Inicialmente, em 1978, os Centros de Controle e Prevenção de Doenças (CDC) dos EUA estabeleceram 1982 como prazo para a eliminação do sarampo no país. Perdeu essa meta por quase 18 anos, alcançando o status de eliminação em 2000.
Mas a hesitação em vacinar foi responsabilizada por permitir que o vírus se espalhasse nos EUA, naquela altura e agora.
Embora a taxa de mortalidade do sarampo seja relativamente baixa, a sua taxa de infecção é elevada. O CDC estima que, se uma pessoa tiver o vírus, poderá infectar nove em cada 10 pessoas ao seu redor.
A Organização Mundial da Saúde afirma que ocorrem cerca de duas a três mortes para cada 1.000 casos relatados.
As crianças são especialmente vulneráveis. As complicações podem incluir febre alta, perda de audição ou visão e inflamação do cérebro, encefalite.
Normalmente, os profissionais médicos recomendam que as crianças sejam vacinadas cedo, recebendo a primeira dose antes dos 15 meses e a segunda dose aos seis anos. A vacina é amplamente aceita como segura.
Mas o cepticismo em relação às vacinas está a crescer nos EUA, o que os críticos atribuem, em parte, às políticas implementadas sob a administração do Presidente Donald Trump.
De acordo com dados do CDC, a taxa de vacinação MMR nos EUA para o ano letivo de 2019-2020 foi de 95,2% dos alunos do jardim de infância.
No entanto, esse número cai para 92,7 por cento no ano letivo de 2023-2024, representando uma diferença de 280.000 alunos do jardim de infância.
2025 representa um ponto alto no ressurgimento do vírus do sarampo. O CDC notificou 2.065 casos de sarampo no ano passado, o maior número desde 1991 – e mais de sete vezes a taxa de 2024, quando apenas 285 casos foram notificados.

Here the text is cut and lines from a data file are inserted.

Lemma find_path_correct_witness :
  let g : AdjList := [[1; 2]; [3]; [0]; [1]] in
  exists r, find_path 20 g 3 0 = Ret r /\ (is_Some r <-> reaches g 3 0).
Proof.
  destruct (find_path_correct ([[1; 2]; [3]; [0]; [1]] : AdjList) 3 0 20) as (r & E & Hr & _);
    [by_decide|by_decide|by_decide|]. exists r. auto.
Defined.

(** [reachable] lists exactly the nodes reachable from the start node, each once, and
    [is_connected] answers whether that is every node of the graph; neither panics nor loops
    on a well-formed graph. *)
Theorem reachable_correct `{Successors G} `{!StartNode G} (g : G) fuel :
  graph_wf g -> start_node g < num_nodes g -> search_fuel (successors g) (node_set g) <= fuel ->
  exists r b, reachable fuel g = Ret r /\ NoDup r /\ (forall x, x ∈ r <-> reaches g (start_node g) x) /\
    is_connected fuel g = Ret b /\
    (b = true <-> forall n, n < num_nodes g -> reaches g (start_node g) n).
Proof.
  intros Hwf Hs Hf. destruct (reach_search_correct g Hwf Hs fuel Hf) as (r & E & Hnd & Ec & Hr).
  exists r, (bool_decide (length r = num_nodes g)). split_and!; auto.
  rewrite bool_decide_eq_true. split.
  - intros Hlen n Hn. apply Hr.
    assert (r ⊆+ seq 0 (num_nodes g)) as Hsub.
    { apply NoDup_submseteq; [done|]. intros x Hx%Hr. apply elem_of_seq.
      pose proof (reaches_in_range g _ x Hwf Hs Hx). lia. }
    apply submseteq_length_Permutation in Hsub; [|by rewrite length_seq, Hlen].
    rewrite Hsub. apply elem_of_seq. lia.
  - intros Hall. rewrite <- (length_seq (num_nodes g) 0). apply Permutation_length, NoDup_Permutation;
      [done|apply NoDup_seq|]. intros x. rewrite Hr, elem_of_seq. split.
    + intros Hx. pose proof (reaches_in_range g _ x Hwf Hs Hx). lia.
    + intros [_ Hx]. by apply Hall.
Qed.

Lemma reachable_correct_witness :
  let g : AdjList := [[1; 2]; [3]; [0]; [1]] in
  exists r b, reachable 20 g = Ret r /\ is_connected 20 g = Ret b /\
    (b = true <-> forall n, n < num_nodes g -> reaches g (start_node g) n).
Proof.
  destruct (reachable_correct ([[1; 2]; [3]; [0]; [1]] : AdjList) 20) as (r & b & E & _ & _ & Ec & Hb);
    [by_decide|by_decide|by_decide|]. exists r, b. auto.
Defined.

(** One step of an annotated search: an edge the annotation does not prune. *)
Definition annotated_step {G L A} `{LabeledSuccessors G L} `{Annotation G L A} (g : G)
    (s t : nat * A) : Prop :=
  exists label, (t.1, label) ∈ labeled_successors g s.1 /\ expand g s.2 s.1 label t.1 = Some t.2.

Lemma annotated_edge {G L A} `{LabeledSuccessors G L} `{Annotation G L A} (g : G) s t :
  edge (annotated_succ g) s t <-> annotated_step g s t.
Proof.
  destruct s as [n a], t as [m b]. unfold edge, annotated_step; simpl. split.
  - intros (l & [= <-] & ([m' label] & Hl & Hb)%list_elem_of_omap).
    destruct (expand _ _ _ _ _) eqn:E; simplify_eq/=. eauto.
  - intros (label & Hl & Hb). eexists. split; [done|]. apply list_elem_of_omap.
    exists (m, label). by rewrite Hb.
Qed.

(** [find_annotated_path_to_set] is sound, complete and total over [(node, annotation)]
    states: whenever the states it can reach are finitely many, the path it returns starts at
    [start] with the start annotation, each step is an edge the annotation expands along, no
    state repeats, the last state is a target, and [None] means no target state is reachable. *)
Theorem find_annotated_path_to_set_correct {G L A} `{LabeledSuccessors G L} `{Annotation G L A}
    `{Countable A} (g : G) (start : nat) (is_target : nat -> A -> bool) (U : gset (nat * A)) fuel :
  (start, annot_start) ∈ U ->
  (forall s t, s ∈ U -> annotated_step g s t -> t ∈ U) ->
  search_fuel (annotated_succ g) U <= fuel ->
  exists r, find_annotated_path_to_set fuel g start is_target = Ret r /\
    match r with
    | Some l => exists e, is_target e.1 e.2 = true /\ head l = Some (start, annot_start) /\
        last l = Some e /\ NoDup l /\
        forall i s t, l !! i = Some s -> l !! S i = Some t -> annotated_step g s t
    | None => forall s, rtc (annotated_step g) (start, annot_start) s -> is_target s.1 s.2 = false
    end.
Proof.
  intros Hs Hc Hf.
  destruct (dfs_search_correct (annotated_succ g) (fun st => is_target st.1 st.2) (start, annot_start) U
    Hs) with (P := ∅ : gmap (nat * A) (nat * A)) (fuel := fuel) as (r & P' & E & Hr); [|done|done|].
  { intros [n a] Hn. eexists. split; [reflexivity|]. intros t Ht. eapply Hc; [done|].
    apply annotated_edge. by eexists. }
  unfold find_annotated_path_to_set. rewrite E. simpl. destruct r as [e|].
  - destruct Hr as (Ht & l & -> & Hh & Hl & Hnd & Hp). exists (Some l). simpl. rewrite rev_involutive.
    split; [done|]. exists e. split_and!; auto. intros i s t Hi Hi'. apply annotated_edge. by eapply Hp.
  - exists None. split; [done|]. intros s Hr'. apply Hr. clear -Hr'.
    induction Hr'; [apply rtc_refl|]. eapply rtc_l; [|done]. by apply annotated_edge.
Qed.
(** Reads of [v] by statements outside [P] and by terminators. *)
Definition remain (blocks : list BasicBlockData) (P : gset site) (v : Var) : nat :=
  sum_list_with (fun e => if decide (e.1 ∈ P) then 0 else occ v (stmt_reads e)) (all_sites blocks) +
  occ v (blocks ≫= term_reads).

Lemma remain_visit blocks P s stmt v : (s, stmt) ∈ all_sites blocks -> s ∉ P ->
  remain blocks P v = occ v (iter_src_var (kind stmt)) + remain blocks ({[ s ]} ∪ P) v.
Proof.
  unfold remain. pose proof (all_sites_nodup blocks) as Hnd. intros Hin HP.
  assert (sum_list_with (fun e => if decide (e.1 ∈ P) then 0 else occ v (stmt_reads e)) (all_sites blocks) =
    occ v (iter_src_var (kind stmt)) +
    sum_list_with (fun e => if decide (e.1 ∈ {[ s ]} ∪ P) then 0 else occ v (stmt_reads e)) (all_sites blocks)); [|lia].
  induction (all_sites blocks) as [|[s' x'] l IH]; [by apply elem_of_nil in Hin|]. csimpl in Hnd. simpl.
  apply NoDup_cons in Hnd as [Hs' Hnd]. apply elem_of_cons in Hin as [[= <- <-]|Hin].
  - rewrite decide_False by done. rewrite decide_True by set_solver. simpl. f_equal.
    apply sum_list_with_ext. intros [s2 x2] Hy. simpl.
    assert (s2 <> s) by (intros ->; apply Hs', list_elem_of_fmap; by exists (s, x2)).
    destruct (decide (s2 ∈ P)), (decide (s2 ∈ {[ s ]} ∪ P)); set_solver.
  - rewrite (IH Hnd Hin).
    assert (s' <> s) by (intros ->; apply Hs', list_elem_of_fmap; by exists (s, stmt)).
    destruct (decide (s' ∈ P)), (decide (s' ∈ {[ s ]} ∪ P)); [lia|set_solver|set_solver|lia].
Qed.

Lemma remain_0 blocks P v : remain blocks P v = 0 ->
  (forall s stmt r, (s, stmt) ∈ all_sites blocks -> r ∈ iter_src_var (kind stmt) -> variable r = v -> s ∈ P) /\
  (forall r, r ∈ blocks ≫= term_reads -> variable r <> v).
Proof.
  unfold remain. intros Hr. split.
  - intros s stmt r Hin Hread Hv. destruct (decide (s ∈ P)) as [|HP]; [done|].
    assert (0 < sum_list_with (fun e => if decide (e.1 ∈ P) then 0 else occ v (stmt_reads e)) (all_sites blocks)); [|lia].
    apply sum_list_with_pos. exists (s, stmt). split; [done|]. simpl. rewrite decide_False by done.
    apply occ_pos. eauto.
  - intros r Hin Hv. assert (0 < occ v (blocks ≫= term_reads)); [|lia]. apply occ_pos. eauto.
Qed.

O maior surto ocorreu no Texas, onde três pessoas morreram devido ao vírus, relatado pela primeira vez em fevereiro passado. Antes desse incidente, nenhuma morte por sarampo havia sido relatada nos EUA desde 2015.
Após essa morte, o secretário de Saúde e Serviços Humanos de Trump, Robert F. Kennedy Jr., incentivou a vacinação, escrevendo nas redes sociais: “A forma mais eficaz de prevenir a propagação do sarampo é a vacina MMR”.
Mas Kennedy, que não era profissional médico, expressou opiniões que desencorajavam o uso da vacina.
Por exemplo, no final de abril, ele disse à NewsNation: “A vacina MMR contém muitos restos fetais abortados e partículas de DNA”.
No entanto, os especialistas rejeitaram esta afirmação como falsa. A porção da vacina contra rubéola foi desenvolvida na década de 1960 usando cultura de células de abortos eletivos, após os quais nenhum tecido fetal foi utilizado ou não houve problema fetal na vacina.
Apesar dos protestos generalizados da comunidade médica, Kennedy espalhou alegações infundadas que ligam a vacinação ao autismo.
Na Carolina do Sul, o atual surto de sarampo está concentrado no Noroeste. O Departamento de Saúde Pública da Carolina do Sul afirma que as infecções relatadas ocorrem principalmente em crianças menores de 17 anos.
Uma candidata democrata que concorreu às eleições intercalares de 2026 no estado, a pediatra Anne Andrews, fez do combate ao surto uma parte central da sua campanha. Ele espera destituir o senador republicano Lindsey Graham nas eleições de novembro.
“Se você me dissesse na faculdade de medicina que um dia eu concorreria ao Senado e meu slogan de campanha fosse ‘Sou eu ou o sarampo’, certamente não acreditaria em você”, escreveu ele nas redes sociais na sexta-feira.